Return exactly the span of lines in the following data that opens with the line containing "- [ccid_process_single handle" and closes with the line containing "get_tlv : list byte -> nat -> Z -> Z * TLV;". Include nothing else.

**WORKING DATA:**
- - -

(** [IccResult]: response data, its length and the 16-bit status word. *)
Record IccResult : Type := mkIccResult {
  data : list byte;
  data_len : nat;
  data_status_code : Z;
}.

(** ** Pointers, the device structure *)

Definition addr := nat.

(** A C pointer: [None] is [NULL]. *)
Definition ptr := option addr.

Definition is_null (p : ptr) : bool :=
  match p with None => true | Some _ => false end.

(** [struct Device]: the transport handle and the two session buffers. *)
Record Device : Type := mkDevice {
  mp_devhandle_ccid : ptr;
  ccid_buffer_in : list byte;
  ccid_buffer_out : list byte;
}.

(** ** Constants of the headers that are not part of the sources *)

(** return_codes.h *)
Class ReturnCodes : Type := {
  RET_NO_ERROR : Z;
  RET_WRONG_PIN : Z;
  RET_NO_PIN_ATTEMPTS : Z;
  RET_SECURITY_STATUS_NOT_SATISFIED : Z;
  RET_VALIDATION_FAILED : Z;
  RET_VALIDATION_PASSED : Z;
  RET_SLOT_NOT_CONFIGURED : Z;
  RET_COMM_ERROR : Z;
}.

(** settings.h *)
Class Settings : Type := {
  MAX_PIN_SIZE_CCID : nat;
  HOTP_SECRET_SIZE_BYTES : nat;
  HOTP_CODE_USE_8_DIGITS : bool;
  SLOT_NAME : list byte;
  SLOT_NAME_LEN : nat;
}.

(** tlv.h and ccid.h: tags, instruction bytes, kind and algorithm bits. *)
Class Protocol : Type := {
  Tag_Password : Z;
  Tag_CredentialId : Z;
  Tag_Key : Z;
  Tag_Properties : Z;
  Tag_InitialCounter : Z;
  Tag_Response : Z;
  Tag_PINCounter : Z;
  Tag_SerialNumber : Z;
  Tag_Version : Z;
  Ins_SetPIN : Z;
  Ins_VerifyPIN : Z;
  Ins_Put : Z;
  Ins_VerifyCode : Z;
  Kind_HotpReverse : Z;
  Algo_Sha1 : Z;
}.

(** What a transport call leaves behind: the transport status, the receive
    buffer, the [IccResult] written through the result pointer and the USB
    world afterwards. *)
Record exchange (W : Type) : Type := mkExchange {
  transport_status : Z;
  received : list byte;
  icc_result : IccResult;
  world_after : W;
}.
Arguments mkExchange {W} _ _ _ _.
Arguments transport_status {W} _.
Arguments received {W} _.
Arguments icc_result {W} _.
Arguments world_after {W} _.

(** The external collaborators, over the state [W] of the USB world:
    - [base32_decode encoded]: the bytes written to the output pointer (the
      C function returns their number);
    - [icc_pack_tlvs_for_sending buf tlvs ins]: the buffer after encoding
      and the encoded length;
    - [get_tlv data data_len tag]: the status and the TLV written;
    - [ccid_process_single handle buf_in buf_out len w]: one exchange with
      the device;
    - [send_select_ccid handle buf w]: the exchange of the select request. *)
Class Collaborators (W : Type) : Type := {
  base32_decode : list byte -> list byte;
  icc_pack_tlvs_for_sending : list byte -> list TLV -> Z -> list byte * nat;
  get_tlv : list byte -> nat -> Z -> Z * TLV;
  ccid_process_single : ptr -> list byte -> list byte -> nat -> W -> exchange W;
  send_select_ccid : ptr -> list byte -> W -> exchange W;
}.

(** ** The machine and its monad *)

(** The assertions of the source, by the condition they check. *)
Inductive assertion : Type :=
| decoded_length_le_HOTP_SECRET_SIZE_BYTES
| hotp_counter_lt_0xFFFFFFFF
| handle_not_NULL
| attempt_counter_not_NULL
| firmware_version_not_NULL
| serial_number_not_NULL.

(** How a C function ends: it returns a value, or an assertion stops the
    program. *)
Inductive outcome (A : Type) : Type :=
| Returned (a : A)
| AssertionFailed (site : assertion).
Arguments Returned {A} a.
Arguments AssertionFailed {A} site.

Section Machine.
Context {W : Type}.

(** The calls to the collaborators, logged in the order they are made.
    [call_pack] and [call_process_single] record the device structure as it
    is when the call is made; the two transport calls record the exchange
    they produced, [call_get_tlv] the tag looked for. *)
Inductive call : Type :=
| call_clean_buffers
| call_pack (ins : Z) (tlvs : list TLV) (d : Device)
| call_process_single (d : Device) (len : nat) (x : exchange W)
| call_select (handle : ptr) (x : exchange W)
| call_get_tlv (tag : Z).

(** The exchange behind a transport call. *)
Definition exchange_of (c : call) : option (exchange W) :=
  match c with
  | call_process_single _ _ x | call_select _ x => Some x
  | _ => None
  end.

(** The state a command runs in: the device structure behind [dev], the
    USB world, the caller's objects by address, and the log. *)
Record Machine : Type := mkMachine {
  dev : Device;
  world : W;
  mem : addr -> Z;
  log : list call;
}.

Definition M (A : Type) : Type := Machine -> outcome A * Machine.

(** The calls a command adds to the log when run from [m], and the
    transport exchanges among them. *)
Definition calls_made {A : Type} (c : M A) (m : Machine) : list call :=
  drop (List.length (log m)) (log (snd (c m))).

Definition exchanges_made {A : Type} (c : M A) (m : Machine)
  : list (exchange W) :=
  omap exchange_of (calls_made c m).

Definition ret {A : Type} (a : A) : M A := fun m => (Returned a, m).

Definition bind {A B : Type} (c : M A) (k : A -> M B) : M B :=
  fun m =>
    match c m with
    | (Returned a, m') => k a m'
    | (AssertionFailed site, m') => (AssertionFailed site, m')
    end.

(** Modelled from the spec: the macro [rassert] of utils.h is not part of
    the sources; a violated assertion is a contract violation that fails
    fast, so the program stops at the assertion. *)
Definition rassert (condition : bool) (site : assertion) : M unit :=
  fun m => if condition then (Returned tt, m) else (AssertionFailed site, m).

Definition record_call (c : call) (m : Machine) : Machine :=
  {| dev := dev m; world := world m; mem := mem m; log := log m ++ [c] |}.

(** The caller's objects with [v] written at address [a]. *)
Definition update (mem : addr -> Z) (a : addr) (v : Z) : addr -> Z :=
  fun a' => if Nat.eqb a' a then v else mem a'.

(** [*p = v] and [*p] on the caller's objects (the pointers used are
    checked against [NULL] on entry). *)
Definition store (p : ptr) (v : Z) : M unit :=
  fun m =>
    match p with
    | Some a =>
        (Returned tt,
         {| dev := dev m; world := world m;
            mem := update (mem m) a v;
            log := log m |})
    | None => (Returned tt, m)
    end.

Definition load (p : ptr) : M Z :=
  fun m =>
    match p with
    | Some a => (Returned (mem m a), m)
    | None => (Returned 0, m)
    end.

End Machine.
Arguments call W : clear implicits.
Arguments Machine W : clear implicits.
Arguments M W A : clear implicits.

Declare Scope cmd_scope.
Delimit Scope cmd_scope with cmd.
Notation "x ← y ; z" := (bind y (fun x => z))
  (at level 20, y at level 100, z at level 200, only parsing) : cmd_scope.
Notation "' x ← y ; z" := (bind y (fun x => z))
  (at level 20, x pattern, y at level 100, z at level 200, only parsing)
  : cmd_scope.
Notation "x ;; z" := (bind x (fun _ => z))
  (at level 100, z at level 200, only parsing, right associativity)
  : cmd_scope.

(** ** The operations of operations_ccid.c *)

Section Operations.
Context {codes : ReturnCodes} {settings : Settings} {protocol : Protocol}
  {W : Type} {device : Collaborators W}.

Local Open Scope cmd_scope.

- - -

**SOLUTION FOR THIS TASK:**
    - [ccid_process_single handle buf_in buf_out len w]: one exchange with
      the device;
    - [send_select_ccid handle buf w]: the exchange of the select request. *)
Class Collaborators (W : Type) : Type := {
  base32_decode : list byte -> list byte;
  icc_pack_tlvs_for_sending : list byte -> list TLV -> Z -> list byte * nat;
  get_tlv : list byte -> nat -> Z -> Z * TLV;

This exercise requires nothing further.